If the write and the read are on different domains, then the cookie mechamism is not sufficient. This is among the reasons why login.wikimedia.org is pinned to the primary DC, so that it can read from the primary DB and/or find an up-to-date replica based on your CP positions. Any other cross-domain scenarios, are taken care of by MediaWikiEntryPoint.php, by injecting cpPosIndex as a query parameter, on any cross-domain OutputPage redirect.

If I understand correctly, this task is about a same-domain scenario (i.e. you locally created and ended that interaction on the local domain, even if sso/loginwiki is involved, it ends on the local domain), and then a subsequent request/pageview is not seeing the data? That generally can't happen in terms of multi-dc and Rdbms, short of freak accidents where writes get lost or replication was unusually high. I don't see anything in WANObjectCache that would explain it either, however, that assumes it is used "correctly" by CentralAuth. There is no "lag" in WANObjectCache within the same data center, since memcached data is spread over a pool of hosts where each value is only hosted in one place. Once that is deleted, it is gone.

onTransactionPreCommitOrIdle is before the commit not after. Why do you think that might be too late?

In any event, I agree it is suspicious.
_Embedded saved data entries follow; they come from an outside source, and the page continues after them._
(** X9.  The phase changes only as the handlers say: from any state a step
    leaves the phase given by [phase_after], so only an accepted user
    press, an external press and the go-delay callback change it, and the
    debounce callbacks and the blink never do.  When [main] has run its
    initialisation with no button edge taken before [start_pregame]
    returned, the go-delay callback runs only in START in the states
    reached afterwards: every handler that leaves START detaches the delay
    before it returns, so GAME is entered from START only. *)
Theorem phase_changes_only_by_handlers :
  (forall (e : Event) (s s' : Sys),
      step e s = Some s' -> state s' = phase_after e s) /\
  (forall (bs : list Boot) (es : list Event) (b0 s s' : Sys),
      boot_run bs (0%nat, boot) = Some (main_done, b0) ->
      quiet_boot bs = true ->
      run es b0 = Some s ->
      step RandomDelayExpiry s = Some s' ->
      state s = START) /\
  (forall (bs : list Boot) (es : list Event) (e : Event) (b0 s s' : Sys),
      boot_run bs (0%nat, boot) = Some (main_done, b0) ->
      quiet_boot bs = true ->
      run es b0 = Some s ->
      step e s = Some s' ->
      state s' = GAME ->
      state s = GAME \/ (state s = START /\ e = RandomDelayExpiry)).
Proof.
  assert (Hphase : forall e s s', step e s = Some s' ->
                     state s' = phase_after e s).
  { intros e s s' Hstep. destruct e as [t r|t| | | |]; cbn [phase_after].
    - apply step_UserEdge_inv in Hstep as (-> & _).
      exact (state_on_user_button_press r (set_clock t s)).
    - apply step_ExternalEdge_inv in Hstep as (-> & _). reflexivity.
    - apply step_expiry_inv in Hstep as (d & _ & _ & ->). reflexivity.
    - apply step_expiry_inv in Hstep as (d & _ & _ & ->). reflexivity.
    - apply step_expiry_inv in Hstep as (d & _ & _ & ->).
      now rewrite on_random_delay_end_eq.
    - apply step_expiry_inv in Hstep as (p & d & _ & _ & ->). reflexivity. }
  assert (Hgo : forall bs es b0 s s',
                  boot_run bs (0%nat, boot) = Some (main_done, b0) ->
                  quiet_boot bs = true ->
                  run es b0 = Some s ->
                  step RandomDelayExpiry s = Some s' -> state s = START).
  { intros bs es b0 s s' Hboot Hq Hrun Hstep.
    destruct (started_inv _ _ _ _ Hboot Hq Hrun) as [HI _].
    pose proof (inv_phase _ HI) as Hp. unfold phase_inv in Hp.
    apply step_expiry_inv in Hstep as (d & Hd & _).
    destruct (state s); try reflexivity;
      destruct Hp as (Hrd & _); congruence. }
  split; [exact Hphase|]. split; [exact Hgo|].
  intros bs es e b0 s s' Hboot Hq Hrun Hstep Hst'.
  pose proof (Hphase _ _ _ Hstep) as Hph. rewrite Hst' in Hph.
  destruct e as [t r|t| | | |]; cbn [phase_after] in Hph.
  - destruct (user_button_debouncing s); [left; congruence|].
    destruct (state s); discriminate.
  - discriminate.
  - left. congruence.
  - left. congruence.
  - right. split; [eapply Hgo; eauto|reflexivity].
  - left. congruence.
Qed.

Lemma phase_changes_only_by_handlers_witness :
  boot_run (repeat (Resume 0) 9) (0%nat, boot) = Some (main_done, main) /\
  run [UserEdge 5000 42; DebounceUserExpiry] main = Some waiting_example /\
  step RandomDelayExpiry waiting_example = Some armed_example /\
  state waiting_example = START /\
  state armed_example = phase_after RandomDelayExpiry waiting_example.
Proof.
  assert (H0 : boot_run (repeat (Resume 0) 9) (0%nat, boot)
               = Some (main_done, main)) by (vm_compute; reflexivity).
  assert (H : run [UserEdge 5000 42; DebounceUserExpiry] main
              = Some waiting_example) by (vm_compute; reflexivity).
  assert (H2 : step RandomDelayExpiry waiting_example = Some armed_example)
    by (vm_compute; reflexivity).
  split; [exact H0|]. split; [exact H|]. split; [exact H2|].
  split.
  - exact (proj1 (proj2 phase_changes_only_by_handlers)
             _ _ _ _ _ H0 eq_refl H H2).
  - exact (proj1 phase_changes_only_by_handlers _ _ _ H2).
Defined.

Lemma run_in_run (a : AppState) (es : list Event) :
  forall s s', run_in a es s = Some s' -> run es s = Some s'.
Proof.
  induction es as [|e es IH]; cbn [run_in run]; intros s s' Hrun.
  - exact Hrun.
  - destruct (step e s) as [s1|]; [|discriminate].
    destruct (AppState_eqb (state s1) a); [|discriminate].
    now apply IH.
Qed.

Lemma run_in_GAME_armed (es : list Event) :
  forall s, run_in GAME es s = run_armed es s.
Proof.
  induction es as [|e es IH]; cbn [run_in run_armed]; intros s.
  - reflexivity.
  - destruct (step e s) as [s1|]; [|reflexivity].
    destruct (AppState_eqb (state s1) GAME); [apply IH|reflexivity].
Qed.

(** Staying in START, or in GAME, leaves the two records alone. *)
Lemma run_in_records (a : AppState) (es : list Event) :
  a = START \/ a = GAME ->
  forall s s',
    state s = a -> run_in a es s = Some s' ->
    reaction_time s' = reaction_time s /\ fastest_time s' = fastest_time s.
Proof.
  intros Ha. induction es as [|e es IH]; cbn [run_in]; intros s s' Hst Hrun.
  - injection Hrun as <-. split; reflexivity.
  - destruct (step e s) as [s1|] eqn:Hstep; [|discriminate].
    destruct (AppState_eqb (state s1) a) eqn:Hg; [|discriminate].
    apply AppState_eqb_eq in Hg.
    destruct (IH _ _ Hg Hrun) as [Hrt Hft].
    pose proof (records_step _ _ _ Hstep) as Hrec.
    assert (Hsame : reaction_time s1 = reaction_time s /\
                    fastest_time s1 = fastest_time s).
    { destruct e as [t r|t| | | |]; cbn [is_reset completes_round] in Hrec;
        try exact Hrec.
      - destruct (user_button_debouncing s) eqn:Hub; cbn [negb andb] in Hrec;
          [exact Hrec|].
        destruct (AppState_eqb (state s) GAME) eqn:Hgame; [|exact Hrec].
        apply step_UserEdge_inv in Hstep as (-> & _).
        rewrite state_on_user_button_press in Hg.
        change (user_button_debouncing (set_clock t s))
          with (user_button_debouncing s) in Hg.
        change (state (set_clock t s)) with (state s) in Hg.
        rewrite Hub in Hg. apply AppState_eqb_eq in Hgame.
        rewrite Hgame in Hg. cbn in Hg.
        destruct Ha; congruence.
      - apply step_ExternalEdge_inv in Hstep as (-> & _).
        cbn in Hg. destruct Ha; congruence. }
    destruct Hsame. split; congruence.
Qed.

(** X10.  A whole round.  From a reachable PREGAME state, a press accepted
    at [t] starts the wait; if the phase stays START until the go-delay
    expires and then GAME until the next press of the user button, at
    [t'], that press is accepted and ends the round in RESULT with
    [reaction_time] the whole milliseconds between the go signal, at
    [t + (rand() % 4000 + 1000) ms], and [t'], modulo 2^32, and with
    [fastest_time] the smaller of that and of the best before the round. *)
Theorem whole_round :
  forall (es mid1 mid2 : list Event) (t r t' r' : Z)
         (s0 s1 s2 s3 s4 s5 : Sys),
    run es main = Some s0 ->
    state s0 = PREGAME ->
    accepted (UserEdge t r) s0 = true ->
    step (UserEdge t r) s0 = Some s1 ->
    run_in START mid1 s1 = Some s2 ->
    step RandomDelayExpiry s2 = Some s3 ->
    run_in GAME mid2 s3 = Some s4 ->
    step (UserEdge t' r') s4 = Some s5 ->
    accepted (UserEdge t' r') s4 = true /\
    state s5 = RESULT /\
    t + milliseconds (delay r) <= t' /\
    reaction_time s5
      = to_uint32 ((t' - (t + milliseconds (delay r))) / 1000) /\
    fastest_time s5 = Z.min (reaction_time s5) (fastest_time s0) /\
    LCD s5 = screen_of s5.
Proof.
  intros es mid1 mid2 t r t' r' s0 s1 s2 s3 s4 s5
         Hrun Hst0 Hacc Hpress Hmid1 Hgo Hmid2 Hpress'.
  destruct (reachable_inv _ _ Hrun) as [HI0 HJ0].
  pose proof (Inv_step _ _ _ HI0 Hpress) as HI1.
  pose proof (Inv2_step _ _ _ HI0 HJ0 Hpress) as HJ1.
  destruct (Inv_both_run _ _ _ HI1 HJ1 (run_in_run _ _ _ _ Hmid1))
    as [HI2 HJ2].
  pose proof (Inv_step _ _ _ HI2 Hgo) as HI3.
  pose proof (Inv2_step _ _ _ HI2 HJ2 Hgo) as HJ3.
  destruct (Inv_both_run _ _ _ HI3 HJ3 (run_in_run _ _ _ _ Hmid2))
    as [HI4 HJ4].
  pose proof (Inv2_step _ _ _ HI4 HJ4 Hpress') as HJ5.
  (* the press in PREGAME *)
  assert (Hs1 : state s1 = START /\ fastest_time s1 = fastest_time s0 /\
                random_delay s1 = Some (t + milliseconds (delay r))).
  { apply step_UserEdge_inv in Hpress as (-> & _).
    cbn in Hacc. apply negb_true_iff in Hacc.
    unfold on_user_button_press.
    change (user_button_debouncing (set_clock t s0))
      with (user_button_debouncing s0).
    rewrite Hacc. cbv zeta.
    change (state (debounce_user_button_attach _ _)) with (state s0).
    rewrite Hst0. repeat split. }
  destruct Hs1 as (Hst1 & Hft1 & Hrd1).
  (* the wait *)
  destruct (run_in_waiting _ _ _ Hst1 Hmid1) as [Hst2 Hrd2].
  destruct (run_in_records START mid1 (or_introl eq_refl) _ _ Hst1 Hmid1)
    as [_ Hft2].
  (* the go signal *)
  assert (Hs3 : state s3 = GAME /\ fastest_time s3 = fastest_time s2 /\
                clock s3 = t + milliseconds (delay r) /\
                reaction_timer s3 = Timer.mk true (clock s3) 0).
  { apply step_expiry_inv in Hgo as (d & Hd & _ & ->).
    rewrite Hrd2, Hrd1 in Hd. apply Some_eq in Hd. subst d.
    rewrite on_random_delay_end_eq. repeat split. }
  destruct Hs3 as (Hst3 & Hft3 & Hc3 & Htm3).
  (* armed *)
  rewrite run_in_GAME_armed in Hmid2.
  destruct (run_armed_keeps_timer _ _ _ HI3 Hst3 Hmid2)
    as (_ & Hst4 & Hc34 & Htm4 & _).
  rewrite <- run_in_GAME_armed in Hmid2.
  destruct (run_in_records GAME mid2 (or_intror eq_refl) _ _ Hst3 Hmid2)
    as [_ Hft4].
  pose proof (inv_ready _ HJ4) as Hrdy. unfold button_ready in Hrdy.
  rewrite Hst4 in Hrdy.
  (* the press that ends the round *)
  pose proof (records_step _ _ _ Hpress') as Hrec.
  cbn [is_reset completes_round] in Hrec.
  rewrite Hrdy, Hst4 in Hrec. cbn in Hrec.
  apply step_UserEdge_inv in Hpress' as (Hs5 & Hc4 & _).
  assert (Hshow : s5 = show_result
                         (debounce_user_button_attach
                            (milliseconds DEBOUNCE_DELAY_MS)
                            (set_user_button_debouncing true
                               (set_clock t' s4)))).
  { rewrite Hs5. unfold on_user_button_press.
    change (user_button_debouncing (set_clock t' s4))
      with (user_button_debouncing s4).
    rewrite Hrdy. cbv zeta.
    change (state (debounce_user_button_attach _ _)) with (state s4).
    now rewrite Hst4. }
  set (s := debounce_user_button_attach _ _) in Hshow.
  assert (Htm : reaction_timer s = Timer.mk true (clock s3) 0)
    by (subst s; cbn; congruence).
  destruct (reaction_time_show_result s (clock s3) Htm) as (Hrt & _).
  change (clock s) with t' in Hrt.
  rewrite <- Hshow in Hrt.
  split; [cbn [accepted]; now rewrite Hrdy|].
  split; [rewrite Hshow, show_result_eq; reflexivity|].
  split; [lia|].
  split.
  - rewrite Hrt, Hc3. rewrite Z.quot_div_nonneg by lia. reflexivity.
  - split; [rewrite Hrec; congruence|exact (inv_screen _ HJ5)].
Qed.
Does it need to be defered at all? WANCache deletes include a 5 second hold-off period. And, since it is only a cache, it is expected to be safe to delete data even if we're not 100% sure that the source is being changed. Usually, the reason people use onTransactionPreCommitOrIdle is to peform a second step conditonally on whether the writes are successful, e.g. there was no db rollback, no PHP fatal exception. Cache purges do not need to be conditional in that way.

The way WANcache holdoff works, is that deletes internally store an "empty" value under the memcached key, which rejects any WANObjectCache writes for the next few seconds (forced cache-miss). This ensures that no overlapping or near-future requests populate it with a potentiallly lagged value from a replica database. Not something you should have to worry about, but FYI.